If misused, error handling and logging in Go can become too verbose and tangled. If the two are decoupled, you can just pass the error forward (maybe add some context to it if necessary, or have specific error structs) and have it logged or sent to various systems (like New Relic) somewhere else in the code, not where you receive it from a function call.
One of the features I appreciate the most in Echo framework is the HTTPErrorHandler which can be customized to any needs. And combined with the recover middleware, error management becomes an easy task.
package main
import (
"errors"
"fmt"
"net/http"
"github.com/labstack/echo/v4"
"github.com/labstack/echo/v4/middleware"
"github.com/labstack/gommon/log"
)
func main() {
server := echo.New()
server.Use(
middleware.Recover(), // Recover from all panics to always have your server up
middleware.Logger(), // Log everything to stdout
middleware.RequestID(), // Generate a request id on the HTTP response headers for identification
)
server.Debug = false
server.HideBanner = true
server.HTTPErrorHandler = func(err error, c echo.Context) {
// Take required information from error and context and send it to a service like New Relic
fmt.Println(c.Path(), c.QueryParams(), err.Error())

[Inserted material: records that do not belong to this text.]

Inductive reachable : Machine -> Prop :=
| reach_boot m : booted m -> reachable m
| reach_step m e m' :
    reachable m -> enabled m e -> handle e m = Done (tt, m') -> reachable m'.

Lemma booted_ok m : booted m -> ok m.
Proof.
  intros [Hs Hm]. destruct new_wf as [Hwf Hfds].
  assert (forall i, ProcessTable.get ProcessTable.new i = None) as Hnone.
  { intros i. destruct (ProcessTable.get ProcessTable.new i) eqn:E; [|done].
    apply (wf_pid _ Hwf) in E. cbn in E. lia. }
  assert (forall i t, vget (@nil Task) i <> Some t) as Hnt.
  { intros i t H%vget_range. unfold vlen in H. cbn in H. lia. }
  constructor; [|constructor; [done|by rewrite Hs]|by rewrite Hs].
  rewrite Hs. constructor; [done|done|intros pid p Hp; cbn in Hp; rewrite Hnone in Hp; done| |].
  - constructor.
    + done.
    + intros i t Hi. by apply Hnt in Hi.
    + intros i. split; [done|]. by intros (t & Hi%Hnt & _).
    + intros i t pid Hi. by apply Hnt in Hi.
    + intros pid p [Hp _]. cbn in Hp. rewrite Hnone in Hp. done.
    + intros i t c ptr Hi. by apply Hnt in Hi.
  - constructor; [apply OpenFileTable.new_ok|]. intros id. vm_compute. by destruct id.
Qed.

Lemma wp_discard {A} (op : ST Machine A) (P : Machine -> Prop) m :
  wp op (fun _ m' => P m') m -> wp (discard op) (fun _ m' => P m') m.
Proof. intros H. apply wp_bind. eapply wp_mono; [exact H|]. intros a m' HP. by apply wp_ret. Qed.

Lemma ok_untouched m m' : ok m -> untouched m m' -> ok m'.
Proof.
  intros [C [Bm Bc] L] (Hs & [E1 E2 E3] & Ht). constructor; [by rewrite Hs|constructor; [by apply E3|]|].
  - intros f. rewrite Hs, E1. apply Bc.
  - intros i t. rewrite Hs. intros Hi Hti. destruct (L i t Hi Hti) as [L1 L2].
    split; [by rewrite Ht|]. rewrite Hs, E1, <- L2. by apply space_of_ext.
Qed.

Lemma spawn_elf_run stack parent elf_bytes arg0 (m : Machine) :
  ok m -> Forall is_byte elf_bytes ->
  wp (let? init := st_map_err ElfLoad (with_mem (load_user_elf elf_bytes arg0)) in
      let* m := st_get in
      spawn_user_process_with stack parent init (initial_rflags (cpu m)))
    (fun r m' => ok m' /\ exists x, same_ctl (mem m) x /\
       match r with
       | Err (ElfLoad e) => m' = set_mem x m
       | _ => exists init, heap_ok (init_heap init) /\ spawned (set_mem x m) parent init r m'
       end) m.
Proof.
  intros K Hb. apply wp_try. unfold st_map_err. apply wp_bind, wp_zoom.
  eapply wp_mono; [exact (load_user_elf_safe elf_bytes arg0 Hb (mem m) (bo_mem _ (ok_base _ K)))|].
  intros r x [Hx Hr]. cbn beta. apply wp_ret. pose proof (ok_set_mem m x K Hx) as Kx.
  destruct r as [init|e]; cbn [map_err].
  - apply wp_bind, wp_get. eapply wp_mono; [by apply spawn_user_process_run|].
    intros r m' [K' Hs]. split; [done|]. exists x. split; [done|].
    destruct r as [h|[| |e]]; try (by exists init). by destruct Hs as [[?|[? ?]] _].
  - split; [done|]. by exists x.
Qed.

(** A kernel task returned from its entry function. *)
Lemma finish_current_task_run (m : Machine) cur t :
  ok m -> current (sched m) = Some cur -> vget (tasks (sched m)) cur = Some t ->
  process_id t = None ->
  wp finish_current_task (fun r m' =>
    ok m' /\ keeps m m' /\ switched (with_task m cur (set_state t Finished)) cur r m') m.
Proof.
  intros K Hc Ht Hpid. pose proof (ok_core _ K) as C. rewrite Hc in C.
  unfold finish_current_task. st_steps. eapply wp_expect; [exact Hc|].
  st_step. eapply wp_set_task_state; [done|]. eapply wp_mono.
  - apply resume_next_after_run.
    + by apply (core_finish_kernel _ _ _ _ t).
    + destruct (ok_base _ K). by constructor.
  - intros r m' (K' & S & []). split; [done|]. split; [by constructor|done].
Qed.

(** The timer tick preempts exactly when preemption is on and a task runs. *)
Lemma on_timer_run frame_rsp (m : Machine) :
  ok m ->
  wp (on_timer_interrupt frame_rsp) (fun r m' =>
    ok m' /\ keeps m m' /\
    match current (sched m) with
    | Some cur =>
        if preemption_enabled (sched m)
        then exists t, vget (tasks (sched m)) cur = Some t /\ yielded m cur t frame_rsp r m'
        else r = Resume frame_rsp /\ m' = m
    | None => r = Resume frame_rsp /\ m' = m
    end) m.
Proof.
  intros K. unfold on_timer_interrupt. st_steps.
  destruct (current (sched m)) as [cur|] eqn:Hc; cbn [OpenFileTable.is_none negb].
  - destruct (preemption_enabled (sched m)); cbn [andb]; [|by apply wp_ret].
    eapply wp_mono; [by apply switch_from_interrupt_run|]. cbn beta. by rewrite Hc.
  - rewrite andb_false_r. by apply wp_ret.
Qed.

Lemma set_initial_arg_run task arg0 (m : Machine) :
  ok m ->
  wp (set_task_initial_arg task arg0) (fun r m' =>
    ok m' /\
    match vget (tasks (sched m)) task with
    | Some t => if is_ready t then r = true /\ m' = set_kmem (set_saved_rdi t arg0 (kmem m)) m
                else r = false /\ m' = m
    | None => r = false /\ m' = m
    end) m.
Proof.
  intros K. unfold set_task_initial_arg. st_steps.
  destruct (vget (tasks (sched m)) task) as [t|]; [|by apply wp_ret].
  destruct (is_ready t); [|by apply wp_ret]. st_steps. split; [by apply ok_set_kmem|done].
Qed.

Lemma ok_set_preemption m b : ok m -> ok (set_sched (set_preemption b (sched m)) m).
Proof. intros [C [] L]. by constructor. Qed.

(** Every event that can occur and passes no rejected pointer is handled
    without a panic, and the machine invariant holds afterwards. *)
Lemma handle_run e (m : Machine) :
  ok m -> enabled m e -> accepted m e -> wp (handle e) (fun _ m' => ok m') m.
Proof.
  intros K He Ha.
  assert (forall A (op : ST Machine A) (Q : A -> Machine -> Prop),
    wp op (fun r m' => ok m' /\ Q r m') m -> wp (discard op) (fun _ m' => ok m') m) as Hd.
  { intros A op Q H. apply wp_discard. eapply wp_mono; [exact H|]. by intros r m' []. }
  destruct e as [m'|rsp|rsp|rsp|rsp info| |stack tr entry|stack init|stack bytes arg0 test|stack bytes arg0|stack parent bytes arg0
                |task arg0|b|rsp]; cbn [handle enabled accepted] in *.
  - apply wp_put. by apply (ok_untouched m).
  - eapply Hd. by apply on_timer_run.
  - eapply Hd. by apply switch_from_interrupt_run.
  - destruct He. eapply Hd. by apply dispatch_run.
  - destruct (current (sched m)) as [cur|] eqn:Hc; [|done].
    destruct (ok_running m cur K Hc) as (t & Ht & _).
    eapply Hd. unfold fail_current_with_fault. eapply finish_current_run; eauto.
  - destruct He as (cur & t & Hc & Ht & Hp). eapply Hd. by eapply finish_current_task_run.
  - eapply Hd. unfold spawn. st_steps. by apply spawn_with_run.
  - eapply Hd. unfold spawn_user_process. st_steps. by apply spawn_user_process_run.
  - apply wp_bind, wp_zoom.
    eapply wp_mono; [exact (create_user_task_safe bytes arg0 test He (mem m) (bo_mem _ (ok_base _ K)))|].
    intros r x [Hx Hr]. pose proof (ok_set_mem m x K Hx) as Kx. destruct r as [init|]; [|by apply wp_ret].
    apply wp_discard. unfold spawn_user, spawn_user_process. st_steps.
    eapply wp_mono; [by apply spawn_user_process_run|]. intros r m' [K' _]. by apply wp_ret.
  - eapply Hd. by apply (spawn_elf_run stack None).
  - eapply Hd. by apply (spawn_elf_run stack (Some parent)).
  - eapply Hd. by apply set_initial_arg_run.
  - destruct b; unfold enable_preemption, disable_preemption; st_steps; by apply ok_set_preemption.
  - eapply Hd. by apply run_run.
Qed.

(** A rejected pointer panics the kernel, so an event that was handled
    passed none. *)
Lemma handle_rejects e (m : Machine) : ~ accepted m e -> exists msg, handle e m = Panic msg.
Proof.
  destruct e; cbn [accepted]; try (by intros []). intros (msg & E)%dispatch_rejects.
  exists msg. cbn [handle]. unfold discard, st_bind. by rewrite E.
Qed.

Lemma handled_accepted e (m : Machine) r : handle e m = Done r -> accepted m e.
Proof.
  intros E. destruct (decide (accepted m e)) as [|Hn]; [done|].
  apply handle_rejects in Hn as [msg Hn]. congruence.
Qed.

Lemma handle_ok e (m m' : Machine) :
  ok m -> enabled m e -> handle e m = Done (tt, m') -> ok m'.
Proof.
  intros K He E. pose proof (handle_run e m K He (handled_accepted _ _ _ E)) as Hwp.
  unfold wp in Hwp. by rewrite E in Hwp.
Qed.

Lemma reachable_ok m : reachable m -> ok m.
Proof. induction 1 as [m Hb|m e m' _ IH He Hrun]; [by apply booted_ok|by eapply handle_ok]. Qed.

(** ** Consequences *)

(** A system call returns to the boot code only when every task has ended. *)
Lemma outcome_to_main frame_rsp m m' :
  ok m' -> syscall_outcome m frame_rsp ToMain m' -> all_tasks_finished (tasks (sched m')) = true.
Proof.
  intros K' H. pose proof (ok_core _ K') as C'.
  assert (forall l i (u : Task), vget l i = Some u -> l <> []) as Hne.
  { intros l i u Hi ->. apply vget_range in Hi. unfold vlen in Hi. cbn in Hi. lia. }
  assert (forall m1 cur, tasks (sched m1) <> [] -> switched m1 cur ToMain m' ->
    all_tasks_finished (tasks (sched m')) = true) as Hsw by (intros; by eapply switched_to_main).
  unfold syscall_outcome in H. destruct (from_raw (arg_rax m frame_rsp)) as [[]|].
  - destruct H as (cur & t & _ & _ & Hy & _). unfold yielded in Hy.
    destruct (next_ready_after _ _); [by destruct Hy as (u & _ & _ & ? & _)|by destruct Hy].
  - destruct H as (cur & t & m1 & Hc & Ht & Hk & Hs & Hend). apply (Hsw m1 cur); [|done].
    intros Hnil. assert (next_ready_after (tasks (sched m1)) cur = None) as Hn by (by rewrite Hnil).
    unfold switched in Hs. rewrite Hn in Hs. destruct Hs as (_ & _ & Htk & _).
    assert (vlen (tasks (sched m1)) = vlen (tasks (sched m))) as Hl.
    { destruct (process_id t); [|subst m1; apply vlen_vset].
      destruct Hend as (z & pt & fs & m2 & pt' & _ & _ & _ & W & _ & ->). cbn. rewrite (woken_vlen _ _ _ W). apply vlen_vset. }
    apply vget_range in Ht. rewrite Hnil in Hl. unfold vlen in *. cbn in Hl. lia.
  - by destruct H as (? & _ & ? & _).
  - by destruct H.
  - destruct H as (cur & t & Hc & Ht & H). destruct (process_id t); [|by destruct H].
    destruct H as (q & _ & H). unfold waitpid_outcome in H.
    destruct (wait_error _ _ _ _ _ _); [by destruct H|].
    destruct (ProcessTable.state _ _) as [[|]|]; [|by destruct H|done].
    destruct (_ =? WNOHANG); [by destruct H|]. destruct H as [_ Hs]. eapply Hsw; [|exact Hs].
    eapply Hne. apply vget_vset_eq. by eapply vget_range.
  - by destruct H as (? & _ & ? & _).
  - by destruct H as (? & _ & ? & _).
  - by destruct H.
  - by destruct H.
  - by destruct H.
Qed.
End system.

// Call the default handler to return the HTTP response
server.DefaultHTTPErrorHandler(err, c)
}
server.GET("/users", func(c echo.Context) error {
users, err := dbGetUsers()
if err != nil {
return err
}
return c.JSON(http.StatusOK, users)
})
server.GET("/posts", func(c echo.Context) error {
posts, err := dbGetPosts()
if err != nil {
return err
}
return c.JSON(http.StatusOK, posts)
})
log.Fatal(server.Start(":8088"))
}
func dbGetUsers() ([]string, error) {
return nil, errors.New("database error")
}
func dbGetPosts() ([]string, error) {
panic("an unhandled error occurred")
return nil, nil
}
Avoid logging in functions:
server.GET("/users", func(c echo.Context) error {
users, err := dbGetUsers()
if err != nil {
log.Errorf("cannot get users: %s", err)
return err
}
return c.JSON(http.StatusOK, users)
})
Keep the handler functions clean, check your errors and pass them forward.
Golang error handling can be clean if you handle it as a decoupled component instead of mixing it with the main logic.